Still, the basic circumstance is the same: the huge contributions are largely money ““given’’ by people who probably didn’t really work for it in any direct sense and don’t feel its loss. The people to whom it is given didn’t work for it in any traditional sense either, but are able to spend it as lavishly as the contributors contributed it, buying whatever it takes to fulfill their ambitions. As treated by the parties to the transactions, it is play money.
For as long as I can remember, Washington money, government money, has been perceived this way. I recall being struck by it back in the days when a cranky Louisiana congressional chairman named Otto Passman used to stage an annual war of resistance against foreign-aid funding. On those long winter nights on the Hill, when we were covering the melodramatic, final negotiations, even the young elevator operators would offer bulletins on the latest rumored state of play. ““Otto has gone up to $3.4 billion,’’ they would announce when you entered the car, ““says that’s it.’’ In those days, indeed until the mid-’70s reforms, people in Congress didn’t even need to produce a budget; the amounts they authorized to be spent and the revenues they authorized to be collected did not have to have anything to do with each other. This intensified the remorselessly abstract, theoretical way we were all tossing around the terms–$3.4 billion seemed about right for this, too little for that, and so forth–without any sense of either the provenance or the reality or the value of the money.
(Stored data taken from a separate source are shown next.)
(** * The Star Wars blog data model (src/models.py), embedded in Rocq

    The source is a Flask-SQLAlchemy schema: seven mapped classes with
    their column declarations, their relationships and a [serialize]
    method each.  This development transcribes

    - the declarations ([mapped_column], [ForeignKey], [relationship])
      as data, module by module, with the keyword arguments the source
      gives and nothing else;
    - the mapped objects as records whose attributes may be [None];
    - the persisted state as a record of tables (lists of rows, in
      insertion order), read in the order in which the store reads
      them;
    - the [serialize] methods as functions into Python values;
    - what [session.add], attribute updates and [session.delete]
      followed by [session.commit] do to the tables, driven by the
      declarations: NOT NULL, PRIMARY KEY, UNIQUE and FOREIGN KEY checks,
      column defaults, and the unit of work's treatment of one-to-many
      relationships on delete.

    Scope of the model.  The store is SQLite, the database the comments
    of the source name ([sqlite:///mydatabase.db]), reached through
    Python's [sqlite3] driver.  An [Integer] column holds 64-bit signed
    integers and the driver refuses to bind any other.  Strings are
    sequences of characters, and the length of [String(n)] is recorded
    but not enforced, as in SQLite.  A [DateTime] column holds the
    calendar fields of a [datetime] and no offset from UTC.  SQLite
    enforces foreign keys only when asked to ([PRAGMA foreign_keys]), so
    that setting is a field of [Backend] and every statement holds for
    both values of it.  Primary keys generated by the store follow
    SQLite's rule: the largest key plus one, and a key drawn at random
    once the largest key is taken.  Primary keys of persisted rows are
    not reassigned.  A relationship attribute of an object is the
    collection the mapper loads for it from the store, in the order in
    which the store returns the rows; objects that are pending in a
    session and not yet flushed are not modelled. *)

From stdpp Require Import base option strings list gmap sets pretty sorting.
From Stdlib Require Import ZArith.
From Stdlib Require Import Ascii.

Local Open Scope Z_scope.

(** ** Python values *)

(** What a [serialize] method can put in its dictionary. *)
#[warnings="-register-all"]
Inductive value : Type :=
  | VNone
  | VBool (b : bool)
  | VInt (n : Z)
  | VStr (s : string)
  | VList (l : list value)
  | VDict (d : gmap string value).

(** [{k1: v1, ..., kn: vn}]: the entries are stored from left to right, so
    a later entry would overwrite an earlier one with the same key. *)
Definition dict (entries : list (string * value)) : gmap string value :=
  foldl (λ d kv, <[kv.1 := kv.2]> d) ∅ entries.

(** Attribute values that may be [None], as Python values. *)
Definition of_int (o : option Z) : value := from_option VInt VNone o.
Definition of_str (o : option string) : value := from_option VStr VNone o.
Definition of_bool (o : option bool) : value := from_option VBool VNone o.

(** A value that holds no collection: [None], a boolean, a number or a
    string. *)
Definition is_scalar (v : value) : bool :=
  match v with
  | VNone | VBool _ | VInt _ | VStr _ => true
  | VList _ | VDict _ => false
  end.

(** ** [datetime.datetime] *)

(** A [datetime]: the calendar fields and the offset from UTC of its
    [tzinfo] in microseconds, [None] for a naive value. *)
Record datetime : Type := mk_datetime {
  year : Z;
  month : Z;
  day : Z;
  hour : Z;
  minute : Z;
  second : Z;
  microsecond : Z;
  utcoffset : option Z;
}.

(** ["%0<width>d" % n]. *)
Definition zero_pad (width : nat) (digits : string) : string :=
  String.concat "" (replicate (width - String.length digits)%nat "0")
  +:+ digits.

Definition format_d (width : nat) (n : Z) : string :=
  if decide (n < 0)
  then "-" +:+ zero_pad (width - 1) (pretty (Z.abs n))
  else zero_pad width (pretty n).

(** The offset part of [isoformat()]: [+HH:MM], followed by [:SS] and
    [.ffffff] only when they are not zero. *)
Definition format_offset (off : option Z) : string :=
  match off with
  | None => ""
  | Some off =>
      let sign := if decide (off < 0) then "-" else "+" in
      let off := Z.abs off in
      let hh := off `div` 3600000000 in
      let mm := (off `mod` 3600000000) `div` 60000000 in
      let ss := (off `mod` 3600000000) `mod` 60000000 in
      sign +:+ format_d 2 hh +:+ ":" +:+ format_d 2 mm
      +:+ (if decide (ss = 0) then ""
           else ":" +:+ format_d 2 (ss `div` 1000000)
                +:+ (if decide (ss `mod` 1000000 = 0) then ""
                     else "." +:+ format_d 6 (ss `mod` 1000000)))
  end.

(** [datetime.isoformat()] with its default arguments ([sep='T'],
    [timespec='auto']): [YYYY-MM-DDTHH:MM:SS], then [.ffffff] when the
    microsecond is not zero, then the offset of an aware value. *)
Definition isoformat (d : datetime) : string :=
  format_d 4 (year d) +:+ "-" +:+ format_d 2 (month d) +:+ "-"
  +:+ format_d 2 (day d) +:+ "T"
  +:+ format_d 2 (hour d) +:+ ":" +:+ format_d 2 (minute d) +:+ ":"
  +:+ format_d 2 (second d)
  +:+ (if decide (microsecond d = 0) then ""
       else "." +:+ format_d 6 (microsecond d))
  +:+ format_offset (utcoffset d).

(** ** Errors *)

(** The constraint a statement violated, with the table or the column
    ([table.column]) it belongs to. *)
Inductive constraint : Type :=
  | NotNull (column : string)
  | PrimaryKey (table : string)
  | Unique (column : string)
  | ForeignKeyViolation (column : string).

Inductive error : Type :=
  | IntegrityError (c : constraint)
      (* the store rejected a statement: a constraint violation *)
  | OverflowError
      (* the driver refused an integer that does not fit in 64 bits *)
  | OperationalError
      (* the store found no unused key: database or disk is full *)
  | AttributeError
      (* an attribute of [None] was read *)
  | UnmappedInstanceError
      (* [session.delete] or an update of an object that is not persisted *)
  | AssertionError.
      (* the unit of work refused to blank out a primary key column *)

Inductive result (A : Type) : Type :=
  | Ok (a : A)
  | Err (e : error).
Arguments Ok {A} a.
Arguments Err {A} e.

#[global] Instance result_ret : MRet result := λ A a, Ok a.
#[global] Instance result_bind : MBind result := λ A B f m,
  match m with
  | Ok a => f a
  | Err e => Err e
  end.
#[global] Instance result_fmap : FMap result := λ A B f m,
  match m with
  | Ok a => Ok (f a)
  | Err e => Err e
  end.

(** ** The declarations of SQLAlchemy *)

Module sqlalchemy.

Inductive column_type : Type :=
  | String (length : nat)
  | Integer
  | DateTime (timezone : bool)
  | Boolean.

(** [func.now()], the only SQL function of the source. *)
Inductive sql_function : Type := func_now.

(** The arguments [mapped_column] takes after the type. *)
Inductive column_arg : Type :=
  | ForeignKey (target : string)
  | primary_key (b : bool)
  | unique (b : bool)
  | nullable (b : bool)
  | default (v : value)
  | server_default (f : sql_function).

(** [mapped_column(type, ...)]. *)
Record MappedColumn : Type := mapped_column {
  type_ : column_type;
  arguments : list column_arg;
}.

(** The Python type of the annotation [Mapped[...]] of an attribute. *)
Inductive python_type : Type :=
  | py_int
  | py_str
  | py_bool
  | py_datetime
  | Optional (t : python_type).

(** [name: Mapped[annotation] = mapped_column(...)]. *)
Record Column : Type := Mapped {
  annotation : python_type;
  declaration : MappedColumn;
}.

Definition args (c : Column) : list column_arg := arguments (declaration c).

Definition is_primary_key (c : Column) : bool :=
  existsb (λ a, match a with primary_key b => b | _ => false end) (args c).

Definition is_unique (c : Column) : bool :=
  existsb (λ a, match a with unique b => b | _ => false end) (args c).

Definition is_optional (t : python_type) : bool :=
  match t with Optional _ => true | _ => false end.

(** A column is nullable when [nullable=] says so.  When the declaration
    says nothing, a column of the primary key is not nullable, and
    another column is nullable when its annotation is [Optional]. *)
Definition is_nullable (c : Column) : bool :=
  match head (omap (λ a, match a with nullable b => Some b | _ => None end)
                   (args c)) with
  | Some b => b
  | None => negb (is_primary_key c) && is_optional (annotation c)
  end.

Definition foreign_key_of (c : Column) : option string :=
  head (omap (λ a, match a with ForeignKey target => Some target | _ => None end)
             (args c)).

Definition default_of (c : Column) : option value :=
  head (omap (λ a, match a with default v => Some v | _ => None end)
             (args c)).

Definition server_default_of (c : Column) : option sql_function :=
  head (omap (λ a, match a with server_default f => Some f | _ => None end)
             (args c)).

(** The store generates the value of an integer primary key column
    that has no foreign key. *)
Definition autoincrement (c : Column) : bool :=
  is_primary_key c
  && match type_ (declaration c) with Integer => true | _ => false end
  && bool_decide (foreign_key_of c = None).

(** The options of a [cascade] string. *)
Inductive cascade_option : Type :=
  | save_update | merge | refresh_expire | expunge | delete
  | delete_orphan | all.

(** [relationship(argument, back_populates=..., cascade=...)];
    [cascade] is [None] where the source does not give it. *)
Record Relationship : Type := relationship {
  argument : string;
  back_populates : string;
  cascade : option (list cascade_option);
}.

(** The cascade of a relationship that gives none is
    ["save-update, merge"]; ["all"] stands for every option but
    ["delete-orphan"]. *)
Definition cascades (r : Relationship) : list cascade_option :=
  from_option id [save_update; merge] (cascade r).

Definition cascade_delete (r : Relationship) : bool :=
  existsb (λ o, match o with delete | all => true | _ => false end)
          (cascades r).

End sqlalchemy.

(** ** The mapped classes

    One module per class of the source.  [columns] and [relationships]
    hold the declarations as the source writes them; the record [t] is an
    instance of the class, every attribute of which may be [None]. *)

Module User.
Definition tablename : string := "users".

Module columns.
Import sqlalchemy.
Definition id :=
  Mapped py_int (mapped_column Integer [primary_key true]).
Definition email :=
  Mapped py_str (mapped_column (String 120) [unique true; nullable false]).
Definition password :=
  Mapped py_str (mapped_column (String 200) [nullable false]).
Definition first_name :=
  Mapped py_str (mapped_column (String 80) [nullable true]).
Definition last_name :=
  Mapped py_str (mapped_column (String 80) [nullable true]).
Definition subscription_date :=
  Mapped py_datetime (mapped_column (DateTime true) [server_default func_now]).
Definition is_active :=
  Mapped py_bool (mapped_column Boolean [default (VBool true); nullable false]).
End columns.

Module relationships.
Import sqlalchemy.
Definition favorite_planets :=
  relationship "FavoritePlanet" "user" (Some [all; delete_orphan]).
Definition favorite_people :=
  relationship "FavoritePerson" "user" (Some [all; delete_orphan]).
Definition favorite_vehicles :=
  relationship "FavoriteVehicle" "user" (Some [all; delete_orphan]).
End relationships.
In the campaign context, this habit of mind is especially coarsening. That is because the money doesn’t just go to electrification projects in Third World countries that the public figure may favor or even for dams at home for which he can claim credit. It goes to further these public figures’ personal and professional ambitions, is spent directly on their career well-being, and comes in time to seem to them like their money. They spend a lot of time begging for it in the first instance and swaggering because of it in the second. It can be, in this respect, corrupting of the temperaments of all but the best and most clear-eyed of them. In a Washington environment in which, in any case, too many people are already floating on a cloud of freebies to which they consider themselves entitled, this dependence for survival on huge sums of unearned money from out of the ether is especially insidious.
Not long ago, when legislation was being considered that would have prevented members of Congress from taking gifts that included free tickets to pricey Kennedy Center for the Arts events, a bleat went up that this would be very shortsighted. Did those of us who favored it really want to cut off members of Congress from the civilizing effects of the arts? We said no, and added that we weren’t suggesting that they not go to the Kennedy Center, only that they, you know, buy their own tickets. This thought seemed not to have occurred to them. The episode was in its way akin to the flurry over the ripped-off Indians last week. That people here were jolted to learn that some of the big checks the pols were extracting for their campaign came from people who needed the money a whole lot more than they did, people for whom it was real money, seems to me to be a measure of their detachment. It also bespeaks a certain delusional quality that has come to our politicians with these vast infusions of money.
I say ““delusional’’ because as they start reciprocating with hospitality–those coffees and overnights and luncheons, the meet-and-greet sessions on the Hill, the dispensation of favors that are really not theirs to give–it all becomes a kind of parody of real life, only very cushy and, at the same time, for the public figures involved, unrealistically cheap. We need to remind them of where the money comes from and to know better where it goes. We need to upend our campaign-finance system. What’s going on is really sicko.